PROBLEM STATEMENT
Give back the entries exactly, ending with the "let name := attrName p in" line.

Segment Start: GIVEN DATA

(** The loop over [cls.attributes] of [generateFields]: the set of used names
    and the lines pushed, from attribute number [i] on. *)
Fixpoint attributeFields (attrs : list jsstring) (i : nat)
  (usedFieldNames : list jsstring) : list jsstring * list Field :=
  match attrs with
  | [] => (usedFieldNames, [])
  | a :: rest =>
      let p := parseAttribute a i in
      let type := attrType p in
      let name := attrName p in
      if negb (includes usedFieldNames name)
         && negb (eqs (toLowerCase name) (lit "id"))
      then
        let '(used, lines) :=
          attributeFields rest (S i) (setAdd usedFieldNames name) in
        (used, Column type name :: lines)
      else attributeFields rest (S i) usedFieldNames
  end.

(** The name [generateFields] looks up and reserves for a relation. *)
Definition relationFieldName (className : jsstring) (r : RelationDefinition)
  : jsstring :=
  let isSource := eqs (source r) className in
  let otherClass := if isSource then target r else source r in
  let otherVar := toCamelCase otherClass in
  let collNameFromOther := toPlural otherVar in
  if isSource then otherVar
  else match type r with
       | ONE_TO_MANY | MANY_TO_MANY => collNameFromOther
       | _ => otherVar
       end.

(** The [switch (r.type)] of [generateFields]: the line pushed, if any. *)
Definition relationLines (className : jsstring) (r : RelationDefinition)
  : list Field :=
  let thisVar := toCamelCase className in
  let isSource := eqs (source r) className in
  let otherClass := if isSource then target r else source r in
  let otherVar := toCamelCase otherClass in
  let collNameFromOther := toPlural otherVar in
  match type r with
  | ONE_TO_ONE =>
      if isSource then
        [OneToOneOwner (toCamelCase otherClass) otherClass otherVar]
      else if bidirectional r then
        [OneToOneInverse otherVar otherClass otherVar]
      else []
  | MANY_TO_ONE =>
      if isSource then
        [ManyToOneRef (toCamelCase otherClass) otherClass otherVar]
      else if bidirectional r then
        [OneToManyColl (toCamelCase className) otherClass collNameFromOther]
      else []
  | ONE_TO_MANY =>
      if isSource then
        [OneToManyColl thisVar otherClass (toPlural otherVar)]
      else
        [ManyToOneRef (toCamelCase otherClass) otherClass otherVar]
  | MANY_TO_MANY =>
      if isSource then
        let joinTable :=
          toLowerCase className ++ tpl "_" ++ toLowerCase otherClass in
        [ManyToManyOwner joinTable (toCamelCase className)
           (toCamelCase otherClass) otherClass (toPlural otherVar)]
      else if bidirectional r then
        [ManyToManyInverse (toPlural (toCamelCase otherClass)) otherClass
           (toPlural otherVar)]
      else []
  end.

(** The body of the [forEach] over the relations of the class. *)
Definition relationStep (className : jsstring)
  (usedFieldNames : list jsstring) (r : RelationDefinition)
  : list jsstring * list Field :=
  let relationFieldName := relationFieldName className r in
  if includes usedFieldNames relationFieldName then (usedFieldNames, [])
  else (setAdd usedFieldNames relationFieldName, relationLines className r).

Fixpoint relationFields (className : jsstring)
  (usedFieldNames : list jsstring) (rs : list RelationDefinition)
  : list jsstring * list Field :=
  match rs with
  | [] => (usedFieldNames, [])
  | r :: rest =>
      let '(used1, lines1) := relationStep className usedFieldNames r in
      let '(used2, lines2) := relationFields className used1 rest in
      (used2, lines1 ++ lines2)
  end.

(** [r.source === className || r.target === className] *)
Definition touches (className : jsstring) (r : RelationDefinition) : bool :=
  eqs (source r) className || eqs (target r) className.

(** The lines of [generateFields], before they are printed and joined. *)
Definition entityFields (g : JavaSpringGenerator) (cls : ClassDefinition)
  : list Field :=
  let usedFieldNames := setAdd [] (lit "id") in
  let '(used, attrLines) :=
    attributeFields (attributes cls) 0 usedFieldNames in
  let className := name cls in
  let '(_, relLines) :=
    relationFields className used (filter (touches className) (relations g)) in
  attrLines ++ relLines.

Definition generateFields (g : JavaSpringGenerator) (cls : ClassDefinition)
  : jsstring :=
  let lines := map renderField (entityFields g cls) in
  join (newline ++ newline) (filter nonEmpty lines).

Definition generateClass (g : JavaSpringGenerator) (cls : ClassDefinition)
  : jsstring :=
  let className := toPascal (name cls) in
  let varName := toCamelCase className in
  let body := generateFields g cls in
  generateImports g
  ++ tpl "
@Entity
@Table(name = '"
  ++ toPlural (toLowerCase className)
  ++ tpl "')
@Data
@NoArgsConstructor
@AllArgsConstructor
@Builder
public class "
  ++ className
  ++ tpl " {
    @Id
    @GeneratedValue(strategy = GenerationType.IDENTITY)
    private Long id;

"
  ++ (if nonEmpty body then newline ++ body ++ newline else [])
  ++ tpl "

    @Override
    public boolean equals(Object o) {
        if (this == o) return true;
        if (o == null || getClass() != o.getClass()) return false;
        "
  ++ className
  ++ tpl " "
  ++ varName
  ++ tpl " = ("
  ++ className
  ++ tpl ") o;
        return Objects.equals(id, "
  ++ varName
  ++ tpl ".id);
    }

    @Override
    public int hashCode() {
        return Objects.hash(id);
    }

    @Override
    public String toString() {
        return '"
  ++ className
  ++ tpl "{id=' + id + '}';
    }
}".

Definition generatePomXml : jsstring :=
  tpl "<?xml version='1.0' encoding='UTF-8'?>
<project xmlns='http://maven.apache.org/POM/4.0.0'
         xmlns:xsi='http://www.w3.org/2001/XMLSchema-instance'
         xsi:schemaLocation='http://maven.apache.org/POM/4.0.0 https://maven.apache.org/xsd/maven-4.0.0.xsd'>
    <modelVersion>4.0.0</modelVersion>
    <parent>
        <groupId>org.springframework.boot</groupId>
        <artifactId>spring-boot-starter-parent</artifactId>
        <version>3.2.0</version>
        <relativePath/>
    </parent>
    
    <groupId>com.example</groupId>
    <artifactId>spring-boot-project</artifactId>
    <version>0.0.1-SNAPSHOT</version>
    <name>Generated Spring Boot Project</name>
    
    <properties>
        <java.version>17</java.version>
    </properties>
    
    <dependencies>
        <dependency>
            <groupId>org.springframework.boot</groupId>
            <artifactId>spring-boot-starter-web</artifactId>
        </dependency>
        <dependency>
            <groupId>org.springframework.boot</groupId>
            <artifactId>spring-boot-starter-data-jpa</artifactId>
        </dependency>
        <dependency>
            <groupId>com.h2database</groupId>
            <artifactId>h2</artifactId>
            <scope>runtime</scope>
        </dependency>
        <dependency>
            <groupId>org.projectlombok</groupId>
            <artifactId>lombok</artifactId>
            <optional>true</optional>
        </dependency>
        <dependency>
            <groupId>org.modelmapper</groupId>
            <artifactId>modelmapper</artifactId>
            <version>3.1.1</version>
        </dependency>
    </dependencies>
    
    <build>
        <plugins>
            <plugin>
                <groupId>org.springframework.boot</groupId>
                <artifactId>spring-boot-maven-plugin</artifactId>
                <configuration>
                    <excludes>
                        <exclude>
                            <groupId>org.projectlombok</groupId>
                            <artifactId>lombok</artifactId>
                        </exclude>
                    </excludes>
                </configuration>
            </plugin>
        </plugins>
    </build>
</project>".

Segment End: GIVEN DATA

RESULT BELOW
(** The loop over [cls.attributes] of [generateFields]: the set of used names
    and the lines pushed, from attribute number [i] on. *)
Fixpoint attributeFields (attrs : list jsstring) (i : nat)
  (usedFieldNames : list jsstring) : list jsstring * list Field :=
  match attrs with
  | [] => (usedFieldNames, [])
  | a :: rest =>
      let p := parseAttribute a i in
      let type := attrType p in
      let name := attrName p in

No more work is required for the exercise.